Well Spring is here in Shropshire and we’ve had some stunning rides out recently in fantastic weather. Here’s a few pics of customers out enjoying the unseasonal sunshine.
Jonathan Ian and Richard from N.Wales up on the Kerry Ridgeway
Bright sunshine , beautiful scenery and dry, deserted trails. Life doesn’t get much better. This could be a scene from the Great Escape.
Howie, Ken, David and Darrel. Some of my chums from the Shropshire and Powys Advanced Rider Group who came out for an AdventureRide day.
Perfect conditions on Offa’s Dyke
One of the challenges running a trail riding service is getting the bikes cleaned , serviced and turned around in between ride outs. The Pampera’s are tough, reliable bikes but there is always something which needs doing and I’ve found the only way to look after them properly is to hose them off and then get them up on the bench , remove the wheels and chain and go through everything from front to back checking fork seals , wheel bearings , suspension bushes, light bulbs etc etc. I set the bikes up in the same way as if I’m entering it in a long distance trial and this means the throttle has to snap shut cleanly when released, grips need to be lock-wired on and the clutch and brake have to be easily operated with one finger. The bikes must tickover evenly and have a very clean response especially at low throttle openings. To keep them in this condition requires a fairly intense maintenance programme and it’s one of the reasons I bought the Ossa – I wanted something low maintenance, new and reliable so I could concentrate on keeping the hire fleet up to snuff. Paradoxically the Ossa requires more pampering than the Pamperas and is taking up rather more time than anticipated to keep it in tip top nick. Read on…
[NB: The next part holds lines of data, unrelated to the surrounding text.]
Lemma completes_move_to_finished :
  completes depths d (fun f => RESUME vals && call_of_format f (Move "" ""))
    (move_to_finished E vals file_path).
Proof.
  unfold move_to_finished. apply completes_when. cbv zeta.
  intros s Hs. rewrite run_bind. unfold path_exists at 1. cbv beta iota.
  set (there := os_path_exists E _ || _).
  assert (Hmk : completes depths d (fun _ => false)
                  (when (negb there) (os_makedirs E (path_join (dirname file_path) "finished")))).
  { eapply completes_ext; [|apply completes_when, completes_seq;
                             [apply completes_call | apply completes_dir_made]].
    intros f. destruct f; simpl; apply andb_false_r. }
  assert (Hmv : completes depths d (fun f => call_of_format f (Move "" ""))
                  (try_except
                     (call E (Move file_path
                                (path_join (path_join (dirname file_path) "finished")
                                   (basename file_path))))
                     (fun e => write_event_value ERROR
                        (VStr ("Failed to move " +:+ file_path +:+ " to finished folder: "
                               +:+ str e))))).
  { intros s1 Hs1. rewrite run_try_except. unfold call. rewrite quiet. simpl.
    split; [reflexivity|]. split; [reflexivity|]. split; [exact Hs1|].
    eexists. split; [reflexivity|]. intros f. simpl. apply orb_false_r. }
  exact (completes_seq _ _ _ _ Hmk Hmv s Hs).
Qed.

Lemma completes_write_outputs (frames : list frame) (fps : Qc) :
  completes depths d (configured vals) (write_outputs E vals file_path frames depths fps).
Proof.
  destruct extrema_defined as (lo & hi & Hlo & Hhi).
  unfold write_outputs, write_raw_outputs.
  eapply completes_ext; [|apply completes_seq; [|apply completes_seq; [|apply completes_seq;
    [apply completes_seq; [|apply completes_seq]|]]]].
  2:{ unfold write_src_clip. apply completes_when, completes_call. }
  2:{ apply completes_write_depth_video. }
  2:{ unfold write_npz. apply completes_when. cbv zeta. apply completes_load, completes_call. }
  2:{ unfold write_exr. apply completes_when. cbv zeta.
      apply completes_seq; [apply completes_call|].
      apply completes_seq; [apply completes_dir_made|].
      apply completes_seq; [apply completes_call|].
      apply completes_load, completes_write_exr_frames. }
  2:{ unfold write_png. apply completes_when. cbv zeta.
      apply completes_seq; [apply completes_call|].
      apply completes_seq; [apply completes_dir_made|].
      apply completes_load.
      intros s Hs. rewrite run_bind. unfold lift at 1. rewrite Hlo. cbv beta iota.
      rewrite run_bind. unfold lift at 1. rewrite Hhi. cbv beta iota.
      apply completes_write_png_frames, Hs. }
  2:{ apply completes_move_to_finished. }
  intros f. rewrite some_frame.
  destruct f; simpl;
    destruct (CREATE_SRC vals), (SAVE_NPZ vals), (SAVE_EXR vals), (SAVE_PNG vals),
      (RESUME vals); reflexivity.
Qed.

End Quiet.

(** X5. When no external call fails and the depth sequence holds at least
    one value, the output writer returns without putting any message,
    leaves the depth array as it was, and the formats it has written are
    exactly those the configuration asks for (the depth video always). *)
Theorem quiet_run_writes_what_is_configured (E : env) (vals : values) (file_path : string)
    (frames : list frame) (depths : loc) (fps : Qc) (d : depth_seq) (s : state) :
  (forall a : action, ext_raises E a = None) ->
  heap s !! depths = Some d ->
  ravel d <> [] ->
  let r := run (save_outputs E vals file_path frames depths fps) s in
  fst r = Ok tt /\
  update_queue (snd r) = update_queue s /\
  heap (snd r) !! depths = Some d /\
  exists l : list action,
    calls (snd r) = calls s ++ l /\
    forall f : output_format, attempted f l = configured vals f.
Proof.
  intros Hquiet Hd Hsome. unfold run, save_outputs. cbv zeta. rewrite run_try_except.
  destruct (completes_write_outputs E vals file_path depths d Hquiet Hsome frames fps s Hd)
    as (Hr & Hq & Hh & l & Hc & Hl).
  destruct (write_outputs E vals file_path frames depths fps s) as [r1 s1].
  simpl in Hr, Hq, Hh, Hc. subst r1. simpl.
  split; [reflexivity|]. split; [exact Hq|]. split; [exact Hh|].
  exists l. split; [exact Hc | exact Hl].
Qed.
(* ===== verification/Prelude.v ===== *)
(** * TabloLang: verification development

    TabloLang is a statically typed scripting language written in C. A source
    text goes through a lexer ([src/src/lexer.c]), a parser, a type checker and
    a bytecode compiler ([compiler.c]) into functions that a stack machine
    ([vm.c]) interprets. Compiled programs can be saved to and loaded from
    artifact files ([artifact.c]); the embedding runtime ([runtime.c])
    validates what was loaded before it runs. Hot functions of simple shape
    are executed from a plan instead of their bytecode ([jit.c], with plans
    that the compiler stores or that are recovered from the bytecode). Values
    of a running program are reference counted, with a cycle collector
    ([cycle_gc.c]) for containers; integers beyond 64 bits are big integers
    ([bigint.c]). File access of programs is confined to a sandbox directory
    ([path_utils.c]).

    ** Files and what they model

    - [Prelude]: machine integers with their wrap-around, C strings, shared
      list lemmas, the tactics [zpow] and [zbounds] and the hint database
      [machine].
    - [BigIntLimbs], [BigIntDiv], [BigIntObj], [BigIntText] ([bigint.c]): limb
      vectors and the routines on them; [bigint_divmod_abs_limbs] with its
      one-limb, small-quotient and schoolbook paths; the signed object
      [ObjBigInt] and its operations; parsing and printing.
    - [Values], [HashTable], [ObjMap], [ObjSet] ([vm.c], [vm.h]): values, their
      hashes and key comparison; the open-addressing table that maps and sets
      share, against the class [TableKey] of what it needs from its payload;
      the [obj_map_] and [obj_set_] operations as instances of it. Reference
      counting is a trace of retain and release events.
    - [CycleGc] ([cycle_gc.c] and the object lifetimes of [vm.c]): a heap of
      containers with reference counts, the linked list of collector nodes,
      collection, creation and release.
    - [Bytecode], [Artifact], [ArtifactLoad] ([bytecode.c], [vm.h],
      [artifact.c]): code buffers, constant pools and function objects; the
      writer and the loader of artifact files, versions 2 to 16, as a writer
      state with limited room and a reader with a cursor and an error.
    - [Lexer], [LexerSpec], [LexerProps] ([lexer.c]): the scanner as a state
      passed from call to call.
    - [FileSystem], [PathUtils], [PathSpec], [PathProps] ([path_utils.c]):
      inodes, directories and links with the system calls the code uses;
      joining, resolving and opening, where any change of the file system by
      other processes may happen between two calls.
    - [Doubles], [Operators] ([vm.c]): doubles as their bits with the IEEE
      operations; what the arithmetic, comparison, bitwise and conversion
      instructions compute from values.
    - [Machine] ([vm_run_loop] of [vm.c]): the dispatch loop on code over
      integers, booleans, doubles, big integers and strings.
    - [Jit], [JitProps], [JitQueue] ([jit.c], [vm_jit_native_compiled_entry]
      of [vm.c]): plans, their recovery from bytecode, their execution, the
      counting and the queue of hot functions.
    - [Validate] ([runtime.c], the checks that
      [runtime_validate_loaded_artifact_semantics] makes): each with
      its message.
    - [Ast] ([ast.h], [types.h]): the part of the syntax tree that checker and
      compiler share here.
    - [Syntax], [Parser] ([ast.h], [ast.c], [types.c], [ast_clone.c],
      [parser.c]): the whole syntax tree, and every parsing function with its
      look-ahead, errors and recovery, as actions on the parser's state.
      [ParserComplete] is a logic for such actions and says what each function
      gives; [ParserErrors] has the inputs on which recovery fails;
      [ParserRoundTrip] and [ParserStatements] print types, expressions,
      statements and programs and read them back.
    - [Types] ([types.c], [types.h]): types, their copies, equality,
      assignability and printed form, with the values that a type describes.
    - [Checker] ([typechecker.c]): symbol tables, interfaces and their
      implementations, constraints, the inference and substitution of type
      arguments, and the resolution of named types.
    - [MatchCheck], [MatchProps] ([typechecker.c], the [match_] functions):
      whether patterns cover a type, by expanding a matrix of patterns column
      by column, against the values that patterns match.
    - [JitSummary] ([compiler.c], the [compiler_jit_] functions): which bodies
      the compiler recognises in the syntax tree, the summary and plan it
      stores, and an evaluator of such bodies to compare them with.
    - [Superinstr], [SuperinstrStep], [SuperinstrProps] ([peephole_optimize]
      and [superinstruction_optimize] of [compiler.c]): every pattern of the
      passes over finished code, and what single instructions do.
    - [Eval]: the meaning of expressions, the reference for what follows; it
      models no code.
    - [TypeCheck] ([typechecker.c]): scopes and the checks of literals,
      variables, operators and casts.
    - [ConstFold] ([fold_expression_recursive] of [compiler.c]): constant
      folding.
    - [CodeGen] ([compiler.c]): emitting, constants and jumps, and the
      compilation of expressions and of [return]; [CodeGenSteps],
      [CodeGenProps] and [CodeGenCorrect] prove it correct.

    ** What the theorems show

    - Big integers compute the operations of [Z]: the ring operations, bitwise
      operations as infinite two's complement, comparison, conversion to and
      from [int64_t], parsing and printing. Division is exact wherever no digit
      estimate overflows; [bigint_division_defect] is an input where one does
      and the quotient is wrong.
    - Any history of operations on a map or a set ends and refines the same
      history on a finite map or set; the table keeps its load and its bounds,
      and the reference counts of stored keys and values stay balanced.
    - A collection frees exactly what is not reachable from outside the heap,
      uses no freed memory and keeps the counts exact; creating a container is
      safe even where it starts a collection.
    - A program written to a file loads as itself; whatever loads is well
      formed; a file does not load if it is cut or extended; a program from an
      older version can be saved and loaded again.
    - The validation accepts what the compiler stores and is stable under
      saving; a plan it accepts reads only the arguments, never divides by
      zero and is undefined only on overflow. Artifacts before version 10 load
      and are always rejected.
    - A plan gives the result of what it replaces: a recovered plan against
      interpreting the bytecode, a plan of the compiler against evaluating the
      body. [jit_guard_defect] is the recovered shape for which this fails;
      [jit_native_equivalent] excludes it.
    - The value of a checked expression has the type the checker found.
      Constant folding keeps it. The code that the compiler emits for it, with
      or without the fusion of instructions, makes the machine return it, and
      where the evaluation fails the machine stops with the same message.
      Fusion keeps the outcome of any function whose jumps do not lead into a
      fused group; [superinstruction_defect] is a function where one does.
      [typecheck_dynamic_gap] and [fold_defects] are the limits of the first
      two statements.
    - Assignability of types is sound for data and, without [any], an order up
      to the names of enumerations ([type_assignable_sound],
      [type_assignable_order]; [type_assignable_gaps] has its limits).
      Inference of type arguments inverts their substitution
      ([generic_inference_exact]). A match taken for exhaustive has a pattern
      for every value without [nil] at a nullable type
      ([match_patterns_sound]); [match_exhaustive_gaps] shows complete matches
      that are rejected, a [nil] that is not matched and a check that never
      ends, and [mutual_constraints_diverge] constraints for which none does.
    - The queue of hot functions holds exactly the queued functions, each
      function is compiled at most once, in order, and a function that gets hot
      is compiled at once under automatic compilation.
    - The tokens of a source are the source cut into pieces; the lexer ends on
      every source; words, integer literals and strings are the ones of their
      own descriptions.
    - The parser reads back every program of the printed language: operators
      with their precedence and associativity, casts, types, declarations,
      functions, branches and loops ([parser_roundtrip]). A program that it
      accepts has no missing part ([parser_complete]). Its recovery from errors
      can loop for ever ([parser_match_hangs], [parser_depth_hangs]) or read
      what nothing has set ([parser_undefined]).
    - A file opened through the sandbox lies in it whatever other processes
      do; without interference it is the very file the path names. The
      backslash is a separator for this code and not for the file system, and
      [sandbox_backslash_escape] is how that leaves the sandbox.

    ** Conventions, bounds and fuel

    A pointer that the code compares with [NULL] is an [option]; an operation
    that fails returns its message or [None]; undefined behaviour of C (signed
    overflow, a read outside the stack, use of freed memory) is an outcome of
    its own. Machine integers are [Z] with the truncation of their type
    written out. Loops are structural where the code walks an array, and carry
    fuel elsewhere:
    - probe loops: the number of slots; [None] would be a loop that does not
      end, and the refinement theorems exclude it;
    - growth of a table: 32 doublings, from a capacity of at least 16 to the
      limit of [int];
    - quotient correction: 3 rounds, since the divisor is normalised and each
      round adds at least half of the base to the remainder; small quotients:
      the limit of the code;
    - decimal chunks: [2 * count + 1], the capacity the code allocates;
    - collector: the mark stack takes each node once, and a cascade of
      releases is no deeper than the number of objects, which is the fuel;
    - lexer: the number of characters left;
    - parser: one number bounds the nesting of calls and each loop, and the
      number of tokens is enough for a printed program; [parser_match_hangs]
      is a loop for which no fuel is enough;
    - the matrix of a match: the number of expansions; a result does not
      change with more depth ([matrix_depth]), and [match_exhaustive_gaps] has a matrix
      for which no depth is; assignability with constraints: the number of
      constraints followed;
    - resolving a path: the limit of links that the system call has;
    - compiling an expression: the number of its nodes
      ([compile_expression_total]); running compiled code: some number, which
      the theorems say exists;
    - draining the queue: its length; interpreting a recovered shape: 5
      instructions, the longest of them.

    ** Not modelled

    Of the parser the printed diagnostics, positions in the tree, the
    description of an unexpected token and the freeing of trees that are only
    parsed; of the checker calls, containers, statements and declarations, the
    instances of generic declarations and the messages about missing patterns;
    of the compiler everything but expressions of literals, variables,
    operators and casts; the interpreter's instructions on
    containers, calls, globals, exceptions and tasks, which are the outcome
    [Unmodelled] of
    [Machine]; the builtin functions, most of them glue to the C library,
    sockets, SQLite and TLS; the entry points of the runtime, its cache and
    event queues; module loading, native extensions, the command line, the
    debugger and the language server, which are input and output; compression
    and cryptography; Windows branches; allocation failure, which ends the
    process. [strtod] is an argument of the lexer.

    ** Order of further work

    Assignments, branches and loops in [CodeGen]; calls and globals in [Machine]; the cache of the runtime. *)

From stdpp Require Export prelude list numbers.
From Stdlib Require Export ZArith Lia.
Pamps queueing up for a makeover between hires, Ossa bringing up the rear
Bits have been falling off the Ossa with embarrassing regularity, first things to start flapping loose were the side panels, easily rectified. Then there was seat mentioned in the previous post. The latest component to part company with the bike has been the rear mudguard;
Now I know the sawn-off Bobber look is all the rage, but on an off- road bike all it does is give the rider a wet backside. Fortunately I was wearing a rucksack and was able to take the wreckage home with me . Apparently the Ossa two year warranty doesn’t cover plastics and so I’m going to have to buy a replacement. Looking at the damage, the mudguard has sheared across its three mounting points and I suspect the combined weight of the indicators , number plate and tail light perched at the end of a shallow convex cantilever structure have created the failure. I anticpate the replacement will do exactly the same and therefore I intend to reinforce it before I fit it. It’s all a bit galling on what is effectively a new machine .
Taking any kind of emotion out of the equation I feel what Ossa have done is taken a very soundly designed trials bike and tacked on some stuff to make it road legal and suitable for longer distances . It’s this peripheral stuff which seems to be letting the side down – a clever design let down by poor execution. Take the side stand for instance. A decent side stand is a must on a trail bike where the rider may have to open half a dozen gates during a typical day out. The Ossa side stand is beautifully-made forged item, more than strong enough to support a 74kg bike. The trouble is the the side stand is attached to the swing arm via some pressed in threaded inserts and these are already working loose suggesting an imminent failure is on the cards. Like I said , poor execution.
Despite this I still enjoy riding the bike and as the engine beds in and loosens up it’s performance impresses more and more. It’s flexibility and ability to climb steep gradients in high gears is truly astounding . When I’ve sorted these niggles out I’m sure it will settle down into a good bike. Meanwhile at least it continues to provide some light entertainment for customers following behind wondering what’s going to drop off next.